Breeding Potatoes for More Calcium

Have you ever cut into a potato to find a dark spot or hollow part? Early research shows that these defects are likely the result of calcium deficiencies in the potato—and that tuber calcium is genetically linked to tuber quality.

Neither consumers at grocery stores nor chip and fry manufacturers want these low-calcium defects. In addition to the obvious cosmetic issues, these potatoes are more likely to rot.
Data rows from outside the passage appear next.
(** the guard "already subscribed" does not hold a second subscription back: it looks at the
    request, and the state hangs on the connection.  A second subscription of one
    connection is accepted, its state replaces the first one, and when the connection is
    closed the first timer stays armed: its next ping uses a freed connection. *)
Theorem second_subscribe_dangles w r q v st t :
  sse_ok w -> requests w !! r = Some q -> accepts_events w r q -> conns w !! owner q = Some v ->
  hdlr_extra v = Some st -> states w !! st = Some t ->
  exists w1 w2, subscribe r w = Done (KORE_RESULT_OK, w1) /\ close (owner q) w1 = Done (tt, w2) /\
    fire t w2 = Crash UseAfterFree.
Proof.
  intros Hok Hr Ha Hc He Hs. remember (owner q) as c eqn:Hcq. pose proof (sse_ok_all w Hok) as Hall.
  destruct (timer_add c (timers w)) as [t' ts] eqn:Ht.
  destruct (subscribe_run w r q v t' ts Hr ltac:(by subst c) Hall ltac:(by subst c)) as [Hyes _].
  rewrite (Hyes Ha), <- Hcq, (open_channel_run w r q c v t' ts Hr Hc Hall Ht). apply timer_add_law in Ht as [Hfree Hts].
  destruct (ok_timer w Hok c v st Hc He) as (t0 & Hs0 & Harm). assert (t0 = t) as -> by congruence.
  eexists _. set (w1 := SseWorld _ _ _ _ _ _ _ _ _). unfold close.
  set (v1 := Connection (Some (fresh_addr w)) true true).
  assert (Hc1 : conns w1 !! c = Some v1) by apply lookup_insert_eq.
  rewrite (bind_step _ _ _ _ _ (sse_get_conn_run w1 c v1 Hc1)). cbn [disconnect v1 whenM].
  assert (Hall1 : Forall (fun y => is_Some (conns w1 !! y)) (connections w1)).
  { eapply Forall_impl; [exact Hall|]. intros y Hy. cbn. rewrite lookup_insert. by case_decide. }
  rewrite (bind_step _ _ _ _ _ (sse_disconnect_run w1 c v1 (fresh_addr w) t' Hc1 eq_refl (lookup_insert_eq _ _ _) Hall1)).
  eexists. split; [done|]. split; [done|]. unfold fire. run eq_refl. cbn. rewrite timer_remove_law, Hts.
  rewrite lookup_delete_ne, lookup_insert_ne, Harm by congruence. unfold sse_ping, sse_send, get_conn.
  cbn. unfold mbind, M_bind, gets. cbn. by rewrite lookup_delete_eq.
Qed.
End Sound.

(** ** The theorems at a concrete state: subscribed connection 5, new connection 6, request 1 *)

Definition ex_http : http_store :=
  HttpStore (fun _ => []) (fun _ => []) (fun _ => [("accept", "text/event-stream")]) ∅.
Definition ex_req (c : loc) : request := Request HTTP_METHOD_GET c None false.
Definition ex_world (r : request) : sse_world (gmap nat loc) http_store :=
  SseWorld {[5 := Connection (Some 7) true true; 6 := Connection None false false]} [5; 6] {[1 := r]} {[7 := 3]}
    {[3 := 5]} ex_http [] [] 10.

Lemma ex_all r : Forall (fun c => is_Some (conns (ex_world r) !! c)) (connections (ex_world r)).
Proof. repeat constructor; by eexists. Qed.

Lemma subscribe_joins_witness :
  exists w', subscribe 1 (ex_world (ex_req 6)) = Done (KORE_RESULT_OK, w') /\ out w' = [(5, hello)].
Proof.
  destruct (subscribe_joins (ex_world (ex_req 6)) 1 (ex_req 6) (Connection None false false) eq_refl eq_refl (ex_all _))
    as (w' & Hr & Hyes & _).
  exists w'. split; [exact Hr|]. destruct Hyes as (_ & Ho & _); [done|]. rewrite Ho. by vm_compute.
Defined.

Definition ex_empty : sse_world (gmap nat loc) http_store := SseWorld ∅ [] ∅ ∅ ∅ ex_http [] [] 10.

Lemma sse_never_pings_closed_witness :
  exists w', rtc sse_step ex_empty w' /\ fire 0 w' = Done (tt, set_out (fun o => o ++ [(10, ping)]) w').
Proof.
  destruct (accept ex_empty) as [[c w1]|f] eqn:Hacc; [|by vm_compute in Hacc].
  assert (Hc : c = 10 /\ conns w1 !! 10 = Some (Connection None false false))
    by (vm_compute in Hacc; injection Hacc as <- <-; by vm_compute).
  destruct Hc as [-> Hc]. pose (w2 := set_requests <[1 := ex_req 10]> w1).
  destruct (subscribe 1 w2) as [[x w3]|f] eqn:Hsub.
  2: { subst w2. vm_compute in Hacc. injection Hacc as <-. by vm_compute in Hsub. }
  assert (Hrun : rtc sse_step ex_empty w3).
  { eapply rtc_l; [by eapply StepAccept|]. eapply rtc_l; [apply (StepRequest w1 1 (ex_req 10)); by eexists|].
    apply rtc_once. apply (StepSubscribe w2 1 (ex_req 10) (Connection None false false) x w3);
      [apply lookup_insert_eq|done|done|done]. }
  exists w3. split; [exact Hrun|].
  destruct (sse_never_pings_closed ex_empty w3 ltac:(done) Hrun) as [Hfire _]. apply (Hfire 0 10).
  subst w2. vm_compute in Hacc. injection Hacc as <-. vm_compute in Hsub. injection Hsub as _ <-. by vm_compute.
Defined.

Lemma ex_ok : sse_ok (ex_world (ex_req 5)).
Proof.
  split; cbn.
  - by apply (bool_decide_unpack _).
  - intros c. rewrite !list_elem_of_In. cbn. destruct (decide (c = 5)) as [->|H5]; [split; [by eexists|by left]|].
    destruct (decide (c = 6)) as [->|H6]; [split; [by eexists|by right; left]|].
    rewrite lookup_insert_ne, lookup_singleton_ne by done. split; [lia|by intros []].
  - intros c v [[<- <-]|[_ [<- <-]%lookup_singleton_Some]]%lookup_insert_Some; done.
  - intros c v st [[<- <-]|[_ [<- <-]%lookup_singleton_Some]]%lookup_insert_Some; [|done].
    intros [= <-]. by exists 3.
  - intros t c [<- <-]%lookup_singleton_Some. by eexists _, 7.
  - split.
    + intros c [v [[<- _]|[_ [<- _]%lookup_singleton_Some]]%lookup_insert_Some]; lia.
    + intros st [t [<- _]%lookup_singleton_Some]; lia.
Qed.

Lemma second_subscribe_dangles_witness :
  exists w1 w2, subscribe 1 (ex_world (ex_req 5)) = Done (KORE_RESULT_OK, w1) /\ close 5 w1 = Done (tt, w2) /\
    fire 3 w2 = Crash UseAfterFree.
Proof.
  apply (second_subscribe_dangles (ex_world (ex_req 5)) 1 (ex_req 5) (Connection (Some 7) true true) 7 3 ex_ok);
    [done|by split_and!|done|done|done].
Defined.
End Sse.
Most farmed varieties of potatoes have naturally low levels of calcium. So researchers at the USDA-ARS and University of Wisconsin-Madison, including Shelley Jansky, John Bamberg and Jiwan Palta, looked to wild potatoes. Their purpose: to breed new potato cultivars with high calcium levels.

Many wild potato relatives are still present in South America. Their presence means growers’ potato plants in that region often exchange genes with wild species.

“That’s a way they continue to evolve as the climate changes or as disease and pest patterns change,” says Jansky. “But in the U.S. we have removed our potatoes from that environment. We have to breed new genes in from these wild relatives when we want to improve our cultivars.”

These wild relatives are an invaluable resource for scientists across the country.

“If you go down there and drive along the roadside you can see these weedy, wild plants growing along the roads and fields,” says Jansky. “Whenever we have looked for any trait in wild potato species, we have been able to find it.”

And so it was with searching for a high-calcium potato. The team found a wild potato with almost seven times as much calcium as typically grown varieties. The next job was to isolate the calcium trait. Jansky and her colleagues interbred the high- and low-calcium potatoes. The resulting generations showed a molecular marker—a pattern in the plant’s natural DNA. This pattern led researchers to the plant’s calcium trait.

“Finding this marker will allow us—and other breeding programs—to make faster progress in breeding potato plants with high tuber calcium content,” says Jansky. “This has been difficult and time-consuming in the past. You have to grow all the populations, harvest tubers, and then analyze the tubers for the trait you are looking at—in this case, tuber calcium levels. And that’s a long, laborious process.”

A typical breeding program grows and assesses up to 100,000 seedlings every year. It takes 10 to 15 years to release a particular variety of crop plant. However, the process simplifies with known molecular markers.

“We can collect DNA from seedlings and check for these molecular markers,” says Yong Suk Chung, the first author of the study. “If you have the marker present, then you select those seedlings and save a tremendous amount of time and labor.”